At any rate, he and I discussed it a bit more. I explained how Science was laid out in The Well-Trained Mind, and he said he specifically thought more time should be spent on Biology. Because soooo many things are covered in Biology, he thought that the approach in the classical system wasn't good enough. (it talks about covering Botany, the human body and animals all in one year)
Yes, Thing 1 is just barely getting ready to turn 5, but I want things to build up a bit as he is schooled. In order to do that, I have to decide where I want him going in schooling and planning accordingly. Yes, pulling Anatomy and Physiology out of Biology may be a bit strange. But I really think that it needs to be covered in depth, and not just as a ten week unit brushing through everything. I found a Botany unit in the Rainbow Resource catalog that I really want to use.
Speaking of Rainbow Resource, that catalog is huuuuge. And gave me TONS of ideas. Just how am I supposed to make all of these ideas reality though?
The solution I have found is WORKBOXES! Yes, the system put together by Sue Patrick involves 12 boxes with assignments and fun things in them organized in the order you want them covered each day. I have been reading TONS of blogs about them, and a lot of other homeschoolers have loved that they can pull out things they've been collecting to use but never had time for.
The workboxes also allow the child to develop more independence. Because they are left with the 12 boxes and their schedule, they aren't as likely to consistently watch the clock. They are able to transition more easily from one subject to the next because everything they need is in the box. Many people have said that things get done faster now because there isn't that awful transition time between subjects where you're looking for materials.
And it will also make me accountable. As you may have guessed, I have difficulty holding myself accountable for things.

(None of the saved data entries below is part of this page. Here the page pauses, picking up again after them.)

(** * hfjscli: the resilient file-transfer engine

    A shallow embedding of the transfer client ([src/client/hf-client.ts]),
    the batch manager ([class BatchManager]), the file-system helpers
    ([class FileSystemUtils] of [src/utils/files.ts]) and the pattern
    resolver ([src/utils/pattern-resolver.ts]), with the properties of the
    specification stated and proved over it.

    Conventions.
    - A JavaScript [number] that holds a count, an index or a size is a [nat]
      or a [Z]; [RetryConfig.maxRetries] is a [Z] because nothing in the code
      keeps it from being negative.
    - A string is a [string]; [includes], [startsWith] and [trim] are
      written out on it.
    - An [async] function is a function from the world before the call to
      its outcome and the world after it ([Async]); [await] is the bind of
      that monad, [try]/[catch] is [tryCatch].
    - The remote hub and the operating system are not part of the
      repository: the hub is a record of response functions ([Env]) indexed
      by the number of calls made so far (a scripted mock), the file system
      is a finite map from paths to nodes.  The calls are logged in the
      world; what [console.error] prints is not. *)

From stdpp Require Import base option list gmap strings pretty.
From Stdlib Require Import ZArith Lia Ascii Init.Byte.

#[local] Set Warnings "-abstract-large-number".

#[local] Open Scope string_scope.
#[local] Open Scope Z_scope.

(* ================================================================== *)
(** ** JavaScript strings *)
(* ================================================================== *)

Module JsString.

(** [hay.includes(needle)] *)
Fixpoint includes (hay needle : string) : bool :=
  match hay with
  | EmptyString => String.prefix needle hay
  | String _ rest => String.prefix needle hay || includes rest needle
  end.

(** [s.startsWith(p)] *)
Definition startsWith (s p : string) : bool := String.prefix p s.

(** The code units below 256 that [String.prototype.trim] removes:
    TAB, LF, VT, FF, CR, SPACE and NBSP. *)
Definition isWhiteSpace (c : ascii) : bool :=
  let n := nat_of_ascii c in
  ((9 <=? n)%nat && (n <=? 13)%nat) || (n =? 32)%nat || (n =? 160)%nat.

Fixpoint trimStart (s : string) : string :=
  match s with
  | EmptyString => EmptyString
  | String c rest => if isWhiteSpace c then trimStart rest else s
  end.

(** [trimEnd] drops the white space that ends the string. *)
Fixpoint trimEnd (s : string) : string :=
  match s with
  | EmptyString => EmptyString
  | String c rest =>
      match trimEnd rest with
      | EmptyString => if isWhiteSpace c then EmptyString else String c EmptyString
      | rest' => String c rest'
      end
  end.
(** * The SSH session core of open-remote-control

    A shallow embedding of the server's SSH layer:
    - [SSHConnection] and [SSHManager]   (server/dist/ssh/sshManager.js)
    - [SSHHandler]                       (server/dist/ssh/sshHandler.js)
    - [AuthManager.validateToken]        (server/dist/websocket/auth.js)

    JavaScript objects live in stores indexed by their identity; the ssh2
    client, its channels and the net servers are the environment, whose
    events ('ready', 'error', 'close', the shell callback, 'listening')
    are the inputs of a step function next to the client's messages. *)

From stdpp Require Import base option list gmap strings pretty.

Local Open Scope string_scope.
Local Open Scope list_scope.

(** ** JavaScript values used by the code *)

(** Object identities: positions in the stores. *)
Abbreviation ConnRef := nat (only parsing).
Abbreviation StreamRef := nat (only parsing).
Abbreviation ServerRef := nat (only parsing).
Abbreviation PromiseRef := nat (only parsing).
Abbreviation ReqRef := nat (only parsing).
Abbreviation WsRef := nat (only parsing).

(** Truthiness of an optional string property: [undefined] and the empty string are
    falsy. *)
Definition truthy (v : option string) : bool :=
  match v with
  | Some s => negb (bool_decide (s = EmptyString))
  | None => false
  end.

(** [v || d] for an optional string. *)
Definition or_default (v : option string) (d : string) : string :=
  match v with
  | Some s => if bool_decide (s = EmptyString) then d else s
  | None => d
  end.

(** [v || d] for an optional number: [undefined] and [0] are falsy. *)
Definition or_defaultZ (v : option Z) (d : Z) : Z :=
  match v with
  | Some n => if bool_decide (n = 0%Z) then d else n
  | None => d
  end.

(** ** [Map]: keys in insertion order *)

Module JSMap.
Section JSMap.
Context {K V : Type} `{EqDecision K}.

Fixpoint get (k : K) (m : list (K * V)) : option V :=
  match m with
  | [] => None
  | (k', v) :: m' => if decide (k = k') then Some v else get k m'
  end.

Definition has (k : K) (m : list (K * V)) : bool :=
  match get k m with Some _ => true | None => false end.

(** [set] on a present key replaces the value in place; a new key goes
    to the end. *)
Fixpoint set (k : K) (v : V) (m : list (K * V)) : list (K * V) :=
  match m with
  | [] => [(k, v)]
  | (k', v') :: m' =>
      if decide (k = k') then (k, v) :: m' else (k', v') :: set k v m'
  end.

Definition delete (k : K) (m : list (K * V)) : list (K * V) :=
  filter (λ kv, kv.1 ≠ k) m.

Definition keys (m : list (K * V)) : list K := m.*1.
Definition values (m : list (K * V)) : list V := m.*2.

(** [m.values().next().value] *)
Definition first_value (m : list (K * V)) : option V := head (values m).
End JSMap.
End JSMap.

(** ** Messages *)

(** Server to client (types.ts). *)
Inductive ServerMessage :=
  | ssh_connect_response (success : bool) (message : option string)
  | ssh_shell_started (sessionId : string)
  | ssh_output (sessionId : string) (output : string)
  | ssh_shell_closed (sessionId : string) (success : option bool)
  | ssh_list_shells_response (shells : list string)
  | ssh_status (status : string) (message : string)
  | ssh_port_forward_response (success : bool) (localPort : Z)
      (message : option string).

Record ConnectData := {
  cd_host : string;
  cd_port : Z;
  cd_username : string;
  cd_privateKey : option string;
  cd_password : option string;
}.

Record StartShellData := {
  ss_sessionId : option string;
  ss_cols : option Z;
  ss_rows : option Z;
}.

(** [ssh_input] data is an object, or in the legacy format the input
    string itself. *)
Inductive InputData :=
  | InputObj (sessionId : option string) (input : option string)
  | InputLegacy (input : string).

Record ResizeData := {
  rs_sessionId : option string;
  rs_cols : Z;
  rs_rows : Z;
}.
(** * AudioBook-Reader: chunking pipeline and WAV encoder

    A shallow embedding of [utils/audiobookUtils.ts] (paragraph splitting,
    the recursive heuristic splitter, the paragraph aggregator, token-count
    validation with retries) and of [utils/wavUtils.ts] (trailing-silence
    trimming and the 44-byte RIFF header), with the properties the
    specification states about them.

    Conventions.
    - A JavaScript string is the list of its UTF-16 code units, each a [Z].
    - JavaScript numbers that are always integers in the code (lengths,
      cursors, token counts, byte offsets) are [Z].
    - [onProgress] callbacks and [console] output do not influence any
      returned value and are left out.
    - Loops whose termination depends on the arguments take fuel and return
      [None] when it runs out. *)

From Stdlib Require Import String Ascii DecimalString.
From Stdlib Require Import ZArith List Lia Bool.
Import ListNotations.
Open Scope Z_scope.

(* ================================================================== *)
(** * JavaScript strings                                                *)
(* ================================================================== *)

Module JS.

Definition jsstring := list Z.

(** A string literal of the source, as code units. *)
Definition lit (s : string) : jsstring :=
  map (fun a => Z.of_N (N_of_ascii a)) (list_ascii_of_string s).

(** [s.length] *)
Definition len (s : jsstring) : Z := Z.of_nat (List.length s).

(** Truthiness of a string: [if (s)], [!s], [s.length > 0]. *)
Definition nonEmpty (s : jsstring) : bool :=
  match s with [] => false | _ :: _ => true end.

(** The characters matched by [\s], which are also those removed by
    [String.prototype.trim] (WhiteSpace and LineTerminator). *)
Definition isWhiteSpace (c : Z) : bool :=
  (c =? 9) || (c =? 10) || (c =? 11) || (c =? 12) || (c =? 13) ||
  (c =? 32) || (c =? 160) || (c =? 5760) ||
  ((8192 <=? c) && (c <=? 8202)) ||
  (c =? 8232) || (c =? 8233) || (c =? 8239) || (c =? 8287) ||
  (c =? 12288) || (c =? 65279).

Fixpoint dropWhile (f : Z -> bool) (s : jsstring) : jsstring :=
  match s with
  | [] => []
  | c :: s' => if f c then dropWhile f s' else s
  end.

Definition trimStart (s : jsstring) : jsstring := dropWhile isWhiteSpace s.
Definition trimEnd (s : jsstring) : jsstring := rev (dropWhile isWhiteSpace (rev s)).

(** [s.trim()] *)
Definition trim (s : jsstring) : jsstring := trimEnd (trimStart s).

(** [s.substring(a, b)]: both indices are clamped to [0, s.length] and
    swapped when out of order. *)
Definition clamp (s : jsstring) (i : Z) : Z := Z.max 0 (Z.min i (len s)).

Definition substring (s : jsstring) (a b : Z) : jsstring :=
  let a' := clamp s a in
  let b' := clamp s b in
  let lo := Z.min a' b' in
  let hi := Z.max a' b' in
  firstn (Z.to_nat (hi - lo)) (skipn (Z.to_nat lo) s).

(** [s.startsWith(p)] *)
Fixpoint startsWith (s p : jsstring) : bool :=
  match p, s with
  | [], _ => true
  | _ :: _, [] => false
  | a :: p', b :: s' => (a =? b) && startsWith s' p'
  end.

(** [s.includes(p)] *)
Fixpoint includes (s p : jsstring) : bool :=
  startsWith s p ||
  match s with
  | [] => false
  | _ :: s' => includes s' p
  end.

(** [s.endsWith(p)] *)
Definition endsWith (s p : jsstring) : bool := startsWith (rev s) (rev p).

(** [parts.join(sep)] *)
Fixpoint join (sep : jsstring) (parts : list jsstring) : jsstring :=
  match parts with
  | [] => []
  | [p] => p
  | p :: rest => p ++ sep ++ join sep rest
  end.

(** [String(n)] for an integer [n]: its decimal numeral. *)
Definition numberToString (n : Z) : jsstring :=
  lit (NilEmpty.string_of_int (Z.to_int n)).

(** [s.padStart(width, fill)] for a one-character [fill]. *)
Definition padStart (s : jsstring) (width : nat) (fill : Z) : jsstring :=
  repeat fill (width - List.length s) ++ s.

(** ** [String.prototype.split] with a regular expression

    The regular expressions of the source have no capture groups. A
    regular expression is given by [matchAt before rest]: the length of its
    match starting at the position whose preceding characters are [before]
    (nearest first, for lookbehind) and whose following characters are
    [rest]; [None] when it does not match there.

    [splitLoop] follows the loop of the language definition: [q] runs over
    the positions; [cur] holds [S[p..q]] reversed; a match that ends at [p]
    (an empty match right after the previous separator) is skipped; any
    other match closes the current piece and moves [p] and [q] to its end.
    [skip] counts the characters of a separator still to be passed over.
    An empty match at [q > p] closes the piece and leaves [p = q]; the next
    round finds the same empty match, now with [e = p], and advances [q],
    which is what the [Some O] case does in one step. *)
Section Split.

Variable matchAt : jsstring -> jsstring -> option nat.

Fixpoint splitLoop (before cur : jsstring) (skip : nat) (rest : jsstring)
  : list jsstring :=
  match rest with
  | [] => [rev cur]
  | c :: rest' =>
    match skip with
    | S k => splitLoop (c :: before) cur k rest'
    | O =>
      match matchAt before rest with
      | Some (S k) => rev cur :: splitLoop (c :: before) [] k rest'
      | Some O =>
        match cur with
        | [] => splitLoop (c :: before) [c] O rest'
        | _ :: _ => rev cur :: splitLoop (c :: before) [c] O rest'
        end
      | None => splitLoop (c :: before) (c :: cur) O rest'
      end
    end
  end.

Definition split (s : jsstring) : list jsstring := splitLoop [] [] O s.

End Split.

(** Length of the longest prefix of [s] whose characters satisfy [f]. *)
Fixpoint runLength (f : Z -> bool) (s : jsstring) : nat :=
  match s with
  | [] => O
  | c :: s' => if f c then S (runLength f s') else O
  end.

End JS.

Import JS.

(* ================================================================== *)
(** * utils/audiobookUtils.ts                                           *)
(* ================================================================== *)

(** ** Chunking strategy parameters *)

Definition MAX_TTS_TOKENS : Z := 8000.
Definition IDEAL_TOKENS_PER_CHUNK : Z := 2000.
Definition IDEAL_CHARS_PER_CHUNK_TARGET : Z := 6000.
(** [IDEAL_CHUNK_SIZE_MULTIPLIER = 1.5], kept as the fraction 3/2. *)
Definition IDEAL_CHUNK_SIZE_MULTIPLIER_NUM : Z := 3.
Definition IDEAL_CHUNK_SIZE_MULTIPLIER_DEN : Z := 2.
Definition FINE_GRAINED_SPLIT_DIVISOR : Z := 2.

(** [Math.floor(IDEAL_TOKENS_PER_CHUNK * IDEAL_CHUNK_SIZE_MULTIPLIER)] *)
Definition IDEAL_CHUNK_TOKEN_UPPER_BOUND : Z :=
  (IDEAL_TOKENS_PER_CHUNK * IDEAL_CHUNK_SIZE_MULTIPLIER_NUM)
    / IDEAL_CHUNK_SIZE_MULTIPLIER_DEN.

(** [Math.floor(IDEAL_CHARS_PER_CHUNK_TARGET / FINE_GRAINED_SPLIT_DIVISOR)] *)
Definition FINE_GRAINED_RECURSIVE_CHAR_TARGET : Z :=
  IDEAL_CHARS_PER_CHUNK_TARGET / FINE_GRAINED_SPLIT_DIVISOR.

If I have 12 empty boxes sitting there staring me in the face waiting for more things to go into them for the next day, I don't have a choice but to fill them. As long as I don't decide to just do a school day without the boxes and "wing it" I should be fine.
Thing 1 is already fiercely independent. He gets himself breakfast in the morning and goes about his day. If he needs something he asks (50 times in the span of a minute). I think this system will work really really well for him.
I need to get a copy of the book for myself to read all of the reasoning and everything behind the system. I can honestly say though, that even without all of the information and details, I really think this will work.